The Orioles are pleased about that. In his first full pro season in '95, he went 16-3 with a 1.97 ERA in 187 combined innings at
Frederick, Bowie and Rochester. A power pitcher in the Doc Gooden mold, he should make it to Baltimore soon.
"He's making some of my starters nervous right now," manager Davey Johnson said.
At 6 feet 5 and 225 pounds, with a 90-plus-mph fastballCoppinger is one of those players who acquires a legend long before he makes it to the majors. What a legend it is. Coppinger is a truck driver's son whose father nicknamed him Rocky at birth "because I was as ugly as Rocky Marciano."
Zaun took one look at his broad shoulders, big rump and loose gait and asked to catch him at the first workout Friday. Then he asked to catch him again on Saturday.
"I'd heard about him, and then seeing him, as imposing as he is, I wanted to see what the fuss was all about," Zaun said.
"He's for real," Zaun said. "A pleasure to catch. He throws hard, real hard. But he can throw it where he wants it. He's in the strike zone. He can sink his fastball. He's fun, lots of fun."
Farm director Syd Thrift, who has helped nurture Coppinger, finds him particularly fun.

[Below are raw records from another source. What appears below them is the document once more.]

(** A computation adds at most [n] transport calls to the log, whatever
    it returns or raises. *)
Definition request_bound {A : Type} (m : M A) (n : nat) : Prop :=
  forall s : state,
    count is_request (st_log (snd (m s))) <= count is_request (st_log s) + n.

(** The configured variable bindings, [self.spec.get(VARS_KEY, {})]. *)
Definition configured_vars (self : RequestNode) : value :=
  dict_get_default (spec self) VARS_KEY (VDict []).

(** The joined path that [full_url_path] hands to the evaluator. *)
Definition joined_path (self : RequestNode) : value :=
  VStr (join_urls (ep_path (endpoint self))
          (py_str (dict_get_default (spec self) PATH_KEY (VStr "")))).

(** The events of a run that returns: the calls on the collaborators with
    the values they were given, in order. *)
Definition trace (self : RequestNode) (method : string)
  (url : value) (merged_headers merged_params : dict) (h p j : value)
  (r : Response) (specs : list value) : list event :=
  [EvEvaluate (joined_path self);
   EvLogInfo method url;
   EvUpdate (configured_vars self) [] false;
   EvEvaluate (VDict merged_headers);
   EvEvaluate (VDict merged_params);
   EvEvaluate (dict_get_default (spec self) BODY_KEY VNone);
   EvRequest method url h p j false;
   EvUpdate (configured_vars self) [("response", r)] true]
  ++ map EvTest specs ++ [EvHide r].

(** A run of [self] from [s] that returns [b] in [s'], step by step: what
    each collaborator was given, the world it was given it in, what it
    returned and the world it left. *)
Inductive completed (self : RequestNode) (s : state) (b : bundle) (s' : state)
  : Prop :=
| Completed (method : string) (url h p j : value) (mh mp : dict)
    (specs : list value) (w1 w2 w3 w4 w5 w6 w7 w8 : world)
    (Hmethod : http_method self = Ok method)
    (Hurl : vars_evaluate (joined_path self) (st_world s) = (Ok url, w1))
    (Hpre : vars_update (configured_vars self) [] false w1 = (Ok tt, w2))
    (Hmh : unpack_onto (ep_headers (endpoint self))
             (dict_get_default (spec self) HEADERS_KEY (VDict [])) = Ok mh)
    (Hheaders : vars_evaluate (VDict mh) w2 = (Ok h, w3))
    (Hmp : unpack_onto (ep_params (endpoint self))
             (dict_get_default (spec self) PARAMS_KEY (VDict [])) = Ok mp)
    (Hparams : vars_evaluate (VDict mp) w3 = (Ok p, w4))
    (Hbody : vars_evaluate (dict_get_default (spec self) BODY_KEY VNone) w4
             = (Ok j, w5))
    (Hrequest : requests_request method url h p j false w5
                = (Ok (response b), w6))
    (Hpost : vars_update (configured_vars self) [("response", response b)]
               true w6 = (Ok tt, w7))
    (Hspecs : py_iter (dict_get_default (spec self) "tests" (VList []))
              = Ok specs)
    (Htests : forall log,
        run_each self specs {| st_world := w7; st_log := log |}
        = (Ok (tests_results b),
           {| st_world := w8; st_log := log ++ map EvTest specs |}))
    (Hhide : hide_sensitive_info (response b) w8 = (Ok tt, st_world s'))
    (Hlog : st_log s' = st_log s
              ++ trace self method url mh mp h p j (response b) specs)
    (Hflag : no_failure b
             = forallb (fun t => TestStatus_eqb (status t) PASSED)
                 (tests_results b)).

End Vocabulary.

Section Outcomes.

Context {C : Collaborators}.

(** The calls of a run up to the transport call and, once the transport
    has returned the response [r], the calls that follow it. *)
Definition calls (self : RequestNode) (method : string) (url : value)
  (merged_headers merged_params : dict) (h p j : value)
  (after : option (Response * list value)) : list event :=
  [EvEvaluate (joined_path self);
   EvLogInfo method url;
   EvUpdate (configured_vars self) [] false;
   EvEvaluate (VDict merged_headers);
   EvEvaluate (VDict merged_params);
   EvEvaluate (dict_get_default (spec self) BODY_KEY VNone);
   EvRequest method url h p j false]
  ++ match after with
     | None => []
     | Some (r, specs) =>
         EvUpdate (configured_vars self) [("response", r)] true
         :: map EvTest specs ++ [EvHide r]
     end.
Lemma lazy_star_none R p prev s cs (k : cont R) :
  (forall prev' s', is_suffix s' s -> k prev' s' cs = None) ->
  lazy_star p prev s cs k = None.
Proof.
  revert prev. induction s as [|x s IH]; intros prev H; simpl.
  - now rewrite H by apply is_suffix_refl.
  - rewrite H by apply is_suffix_refl. destruct (p x); [|reflexivity].
    apply IH. intros p' s' S'. apply H. now apply is_suffix_cons.
Qed.

Lemma qa_prev_free prev s : match_here qa_pattern prev s = match_here qa_pattern None s.
Proof. apply lit_start_prev_free. Qed.

Lemma qa_nonempty s s' cs :
  match_here qa_pattern None s = Some (s', cs) -> length s' < length s.
Proof. apply lit_start_nonempty. Qed.

Lemma qa_needs_closer prev s :
  occurs (str "</Person1>") s = false -> match_here qa_pattern prev s = None.
Proof.
  intros H. unfold match_here, qa_pattern. cbn [rmatch].
  destruct (strip_prefix (str "<Person1>") s) as [u|] eqn:E; [|reflexivity].
  apply strip_prefix_Some in E. subst s. apply occurs_app_r in H.
  apply lazy_star_none. intros p' s' S'.
  rewrite strip_prefix_startswith, (occurs_suffix _ _ _ H S'). reflexivity.
Qed.

Lemma findall_needs_closer s :
  occurs (str "</Person1>") s = false -> findall2 qa_pattern s = [].
Proof.
  induction s as [|x s IH]; intros H;
    rewrite (@findall2_step qa_pattern qa_prev_free qa_nonempty), (qa_needs_closer None _ H).
  - reflexivity.
  - apply IH. simpl in H. apply orb_false_iff in H. tauto.
Qed.

End Segmentation.

(** C1, the claim as stated fails.  The transcript of the scenario holds
    one matched pair of role tags, and [split_qa] returns one turn for it,
    not two: the [<Person2>...</Person2>] segment that the code appends
    has no [<Person1>...</Person1>] before it, and the pattern pairs the
    two. *)
Theorem split_qa_count_at_scenario :
  length (findall2 qa_pattern (str "<Person1>Hi</Person1><Person2>Hello</Person2>")) = 1
  /\ length (split_qa (str "Bye") (str "<Person1>Hi</Person1><Person2>Hello</Person2>")) = 1.
Proof. split; vm_compute; reflexivity. Qed.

"This is what it's all about," Thrift said. "He has a fastball, curveball and changeup, and has command of all three pitches, which is unusual for such a young pitcher. But then, he's special. He's got the ability and he's driven to make it to the major leagues."
It is because of football, oddly enough, that Coppinger likely will *make it to the majors as an Oriole. He was a top high school prospect who probably would have gone high in the draft, but he blew out his knee playing football and fell from favor with many scouts. The Orioles selected him in the 19th round of the '93 draft.
"Draft day is not a fond memory," Coppinger said. "It was my last day of high school. I was supposed to go high and no one called. It was depressing. The next day I didn't even wait around for the phone to ring. I was out running errands when the Orioles called. They left a message on the answering machine."
Coppinger had signed a scholarship letter-of-intent with the University of Nebraska several weeks earlier, but reneged because major college players aren't eligible for the draft again until they're juniors.
"I felt bad about backing out on Nebraska, but I wanted to get going [in the pros]," he said. "And I really didn't want to hassle with the draft again."
He spent a year at Hill Junior College in Texas, where he raised his value with a strong season and negotiated contract terms with the Orioles, who retained his rights until the next year's draft. He signed with the Orioles just hours before the deadline.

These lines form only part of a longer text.